◆ Exercise description: Look through the data below and work out how many lines contain the string "case". Give the number alone.

◆ Stored data entries:
(** * The DNS cache of a validating resolver

    A shallow embedding of [services/cache/dns.c] (message store, lookup
    with DNAME and CNAME synthesis, delegation walk) and of the RRset key
    and data routines of [util/data/packed_rrset.c].

    Conventions of the embedding:
    - C integers are [Z]; [uint32_t] and [size_t] arithmetic is written
      with its wrap-around ([wrap32], [wrap_size]).
    - A name is the list of the bytes of its wire form; a pointer into a
      name is the list of the bytes that remain from that position.
    - The RRset keys that caches and stored replies point to live in a
      heap ([gmap] from addresses to objects); a stored reply holds
      addresses, a served message holds its own copies.
    - The region allocator is an oracle: the list of the outcomes of the
      successive allocations.
    - The clock ([time(NULL)]) is the explicit argument [now].
    - The per-entry reader/writer locks and the LRU bookkeeping of the hash
      tables are not represented: the model is sequential. *)

From stdpp Require Import base numbers list option gmap.
Local Open Scope Z_scope.

(** ** Machine integers *)

(** [uint32_t]. *)
Definition wrap32 (x : Z) : Z := x mod 2 ^ 32.
(** [size_t] on an LP64 host. *)
Definition wrap_size (x : Z) : Z := x mod 2 ^ 64.

(** [ldns_read_uint16] and [ldns_write_uint16]: big-endian, byte by byte. *)
Definition ldns_read_uint16 (b : list Z) : Z :=
  Z.lor (Z.shiftl (nth 0 b 0) 8) (nth 1 b 0).
Definition ldns_write_uint16 (x : Z) : list Z :=
  [Z.land (Z.shiftr x 8) 255; Z.land x 255].

(** [tolower] of the C locale. *)
Definition tolower (c : Z) : Z :=
  if (65 <=? c) && (c <=? 90) then c + 32 else c.

(** Constants of ldns and of [util/net_help.h]. *)
Definition LDNS_RR_TYPE_A : Z := 1.
Definition LDNS_RR_TYPE_NS : Z := 2.
Definition LDNS_RR_TYPE_CNAME : Z := 5.
Definition LDNS_RR_TYPE_AAAA : Z := 28.
Definition LDNS_RR_TYPE_DNAME : Z := 39.
Definition LDNS_RR_TYPE_DS : Z := 43.
Definition LDNS_RR_TYPE_NSEC : Z := 47.
Definition LDNS_MAX_DOMAINLEN : Z := 255.
Definition LDNS_RCODE_YXDOMAIN : Z := 6.
Definition BIT_QR : Z := 32768.

(** ** RRset keys and data (util/data/packed_rrset) *)

(** [enum rrset_trust], in the order of [rrset_trust_to_string]. *)
Inductive rrset_trust : Set :=
  | rrset_trust_none
  | rrset_trust_add_noAA
  | rrset_trust_auth_noAA
  | rrset_trust_add_AA
  | rrset_trust_nonauth_ans_AA
  | rrset_trust_ans_noAA
  | rrset_trust_glue
  | rrset_trust_auth_AA
  | rrset_trust_ans_AA
  | rrset_trust_sec_noglue
  | rrset_trust_prim_noglue
  | rrset_trust_validated
  | rrset_trust_ultimate.

Definition trust_rank (t : rrset_trust) : Z :=
  match t with
  | rrset_trust_none => 0
  | rrset_trust_add_noAA => 1
  | rrset_trust_auth_noAA => 2
  | rrset_trust_add_AA => 3
  | rrset_trust_nonauth_ans_AA => 4
  | rrset_trust_ans_noAA => 5
  | rrset_trust_glue => 6
  | rrset_trust_auth_AA => 7
  | rrset_trust_ans_AA => 8
  | rrset_trust_sec_noglue => 9
  | rrset_trust_prim_noglue => 10
  | rrset_trust_validated => 11
  | rrset_trust_ultimate => 12
  end.

(** [enum sec_status], in the order of [sec_status_to_string]. *)
Inductive sec_status : Set :=
  | sec_status_unchecked
  | sec_status_bogus
  | sec_status_indeterminate
  | sec_status_insecure
  | sec_status_secure.

(** [struct packed_rrset_key]. [rk_type] holds the field as it is stored,
    in network byte order (the source reads it with [ntohs]). *)
Record packed_rrset_key : Type := mk_rk {
  rk_dname : list Z;
  rk_dname_len : Z;
  rk_flags : Z;
  rk_type : Z;
  rk_rrset_class : Z
}.

(** [struct packed_rrset_data]. The three arrays that the source packs
    behind the header are three lists; [packed_rrset_ptr_fixup] and
    [packed_rrset_sizeof], which only concern that layout, have no
    counterpart. *)
Record packed_rrset_data : Type := mk_data {
  d_ttl : Z;
  d_count : Z;
  d_rrsig_count : Z;
  d_trust : rrset_trust;
  d_security : sec_status;
  rr_len : list Z;
  rr_ttl : list Z;
  rr_data : list (list Z)
}.

(** [struct ub_packed_rrset_key]: of the embedded [lruhash_entry] the hash
    and the data pointer are kept. *)
Record ub_packed_rrset_key : Type := mk_key {
  entry_hash : Z;
  entry_data : packed_rrset_data;
  id : Z;
  rk : packed_rrset_key
}.

(** Modelled from the spec: [query_dname_compare] (util/data/dname.c is not
    among the sources). The spec has names "compared case-insensitively"
    and the key order use the "dname compared canonically": the bytes of
    the two wire forms are compared in order after [tolower]; a name that
    ends first is the smaller one. *)
Fixpoint query_dname_compare (d1 d2 : list Z) : Z :=
  match d1, d2 with
  | [], [] => 0
  | [], _ :: _ => -1
  | _ :: _, [] => 1
  | b1 :: r1, b2 :: r2 =>
      if tolower b1 <? tolower b2 then -1
      else if tolower b2 <? tolower b1 then 1
      else query_dname_compare r1 r2
  end.

(** [ub_rrset_compare]. Of the two objects only the [rk] member is read, so
    the model takes those. The source first answers 0 when both arguments
    are the same object; on values that test is subsumed by the remaining
    ones (see [ub_rrset_compare_refl]). *)
Definition ub_rrset_compare (key1 key2 : packed_rrset_key) : Z :=
  if negb (rk_type key1 =? rk_type key2) then
    if rk_type key1 <? rk_type key2 then -1 else 1
  else if negb (rk_dname_len key1 =? rk_dname_len key2) then
    if rk_dname_len key1 <? rk_dname_len key2 then -1 else 1
  else
    let c := query_dname_compare (rk_dname key1) (rk_dname key2) in
    if negb (c =? 0) then c
    else if negb (rk_rrset_class key1 =? rk_rrset_class key2) then
      if rk_rrset_class key1 <? rk_rrset_class key2 then -1 else 1
    else if negb (rk_flags key1 =? rk_flags key2) then
      if rk_flags key1 <? rk_flags key2 then -1 else 1
    else 0.

(** The order the spec describes, written from its words: five three-way
    comparisons combined lexicographically. *)
Definition three_way (x y : Z) : Z :=
  if x <? y then -1 else if y <? x then 1 else 0.

Definition lexico (c rest : Z) : Z := if c =? 0 then rest else c.

Definition rrset_key_order (k1 k2 : packed_rrset_key) : Z :=
  lexico (three_way (rk_type k1) (rk_type k2))
    (lexico (three_way (rk_dname_len k1) (rk_dname_len k2))
       (lexico (query_dname_compare (rk_dname k1) (rk_dname k2))
          (lexico (three_way (rk_rrset_class k1) (rk_rrset_class k2))
             (three_way (rk_flags k1) (rk_flags k2))))).

(** Two keys agree when their type, class and flags are equal and their
    owner names (bytes and length) are equal up to the case of letters. *)
Definition keys_agree (k1 k2 : packed_rrset_key) : Prop :=
  rk_type k1 = rk_type k2 /\
  rk_dname_len k1 = rk_dname_len k2 /\
  tolower <$> rk_dname k1 = tolower <$> rk_dname k2 /\
  rk_rrset_class k1 = rk_rrset_class k2 /\
  rk_flags k1 = rk_flags k2.

(** A three-way comparison that orders its carrier. *)
Class ThreeWay {A : Type} (cmp : A -> A -> Z) : Prop := {
  cmp_range : forall a b, cmp a b = -1 \/ cmp a b = 0 \/ cmp a b = 1;
  cmp_antisym : forall a b, cmp b a = - cmp a b;
  cmp_trans_lt : forall a b c, cmp a b = -1 -> cmp b c = -1 -> cmp a c = -1;
  cmp_trans_eq_l : forall a b c, cmp a b = 0 -> cmp a c = cmp b c
}.

(** ** The host *)

(** What the embedding leaves open about the machine and about the parts
    of the repository that the cache treats as black boxes: the byte order
    of the host, the hash functions (util/storage/lookup3, util/data/dname
    and util/data/msgreply are not among the sources) and the content of
    region memory that was allocated but never written. Every theorem
    holds for all of them. *)
Class Host : Type := {
  big_endian : bool;
  dname_query_hash : list Z -> Z -> Z;
  hashlittle : list Z -> Z -> Z;
  query_info_hash_of : list Z -> Z -> Z -> Z -> Z;
  uninit_word : Z;
  uninit_security : sec_status
}.

Section HostOps.
Context `{Host}.

(** [htons]; [ntohs] is the same function. *)
Definition htons (x : Z) : Z :=
  if big_endian then x
  else Z.lor (Z.shiftl (Z.land x 255) 8) (Z.land (Z.shiftr x 8) 255).
Definition ntohs (x : Z) : Z := htons x.

(** The [n] bytes of an integer as they lie in memory. *)
Fixpoint le_bytes (n : nat) (x : Z) : list Z :=
  match n with
  | O => []
  | S n' => Z.land x 255 :: le_bytes n' (Z.shiftr x 8)
  end.
Definition host_bytes (n : nat) (x : Z) : list Z :=
  if big_endian then rev (le_bytes n x) else le_bytes n x.

(** [rrset_key_hash]. *)
Definition rrset_key_hash (key : packed_rrset_key) : Z :=
  let t := ntohs (rk_type key) in
  let h := 171 in
  let h := dname_query_hash (rk_dname key) h in
  let h := hashlittle (host_bytes 2 t) h in
  let h := hashlittle (host_bytes 2 (rk_rrset_class key)) h in
  let h := hashlittle (host_bytes 4 (rk_flags key)) h in
  h.

End HostOps.

(** [rrsetdata_equal]. *)
Fixpoint rrsetdata_equal_loop (total : nat) (len1 len2 : list Z)
    (dat1 dat2 : list (list Z)) : bool :=
  match total with
  | O => true
  | S total' =>
      match len1, len2, dat1, dat2 with
      | l1 :: len1', l2 :: len2', b1 :: dat1', b2 :: dat2' =>
          if negb (l1 =? l2) then false
          else if negb (bool_decide (take (Z.to_nat l1) b1 = take (Z.to_nat l1) b2))
          then false
          else rrsetdata_equal_loop total' len1' len2' dat1' dat2'
      | _, _, _, _ => false
      end
  end.

Definition rrsetdata_equal (d1 d2 : packed_rrset_data) : bool :=
  if negb (d_count d1 =? d_count d2) || negb (d_rrsig_count d1 =? d_rrsig_count d2)
  then false
  else
    let total := wrap_size (d_count d1 + d_rrsig_count d1) in
    rrsetdata_equal_loop (Z.to_nat total) (rr_len d1) (rr_len d2)
      (rr_data d1) (rr_data d2).

(** The loop [for(i=0; i<total; i++) a[i] = f(a[i])] over an array. *)
Fixpoint for_each_index (total : nat) (f : Z -> Z) (a : list Z) : list Z :=
  match total, a with
  | S total', x :: a' => f x :: for_each_index total' f a'
  | _, _ => a
  end.

(** [packed_rrset_ttl_add]. *)
Definition packed_rrset_ttl_add (data : packed_rrset_data) (add : Z)
    : packed_rrset_data :=
  let total := wrap_size (data.(d_count) + data.(d_rrsig_count)) in
  {| d_ttl := wrap32 (data.(d_ttl) + add);
     d_count := data.(d_count);
     d_rrsig_count := data.(d_rrsig_count);
     d_trust := data.(d_trust);
     d_security := data.(d_security);
     rr_len := data.(rr_len);
     rr_ttl := for_each_index (Z.to_nat total) (fun t => wrap32 (t + add))
                 data.(rr_ttl);
     rr_data := data.(rr_data) |}.

(** [ub_packed_rrset_ttl]. *)
Definition ub_packed_rrset_ttl (key : ub_packed_rrset_key) : Z :=
  d_ttl (entry_data key).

◆ Task answer: 2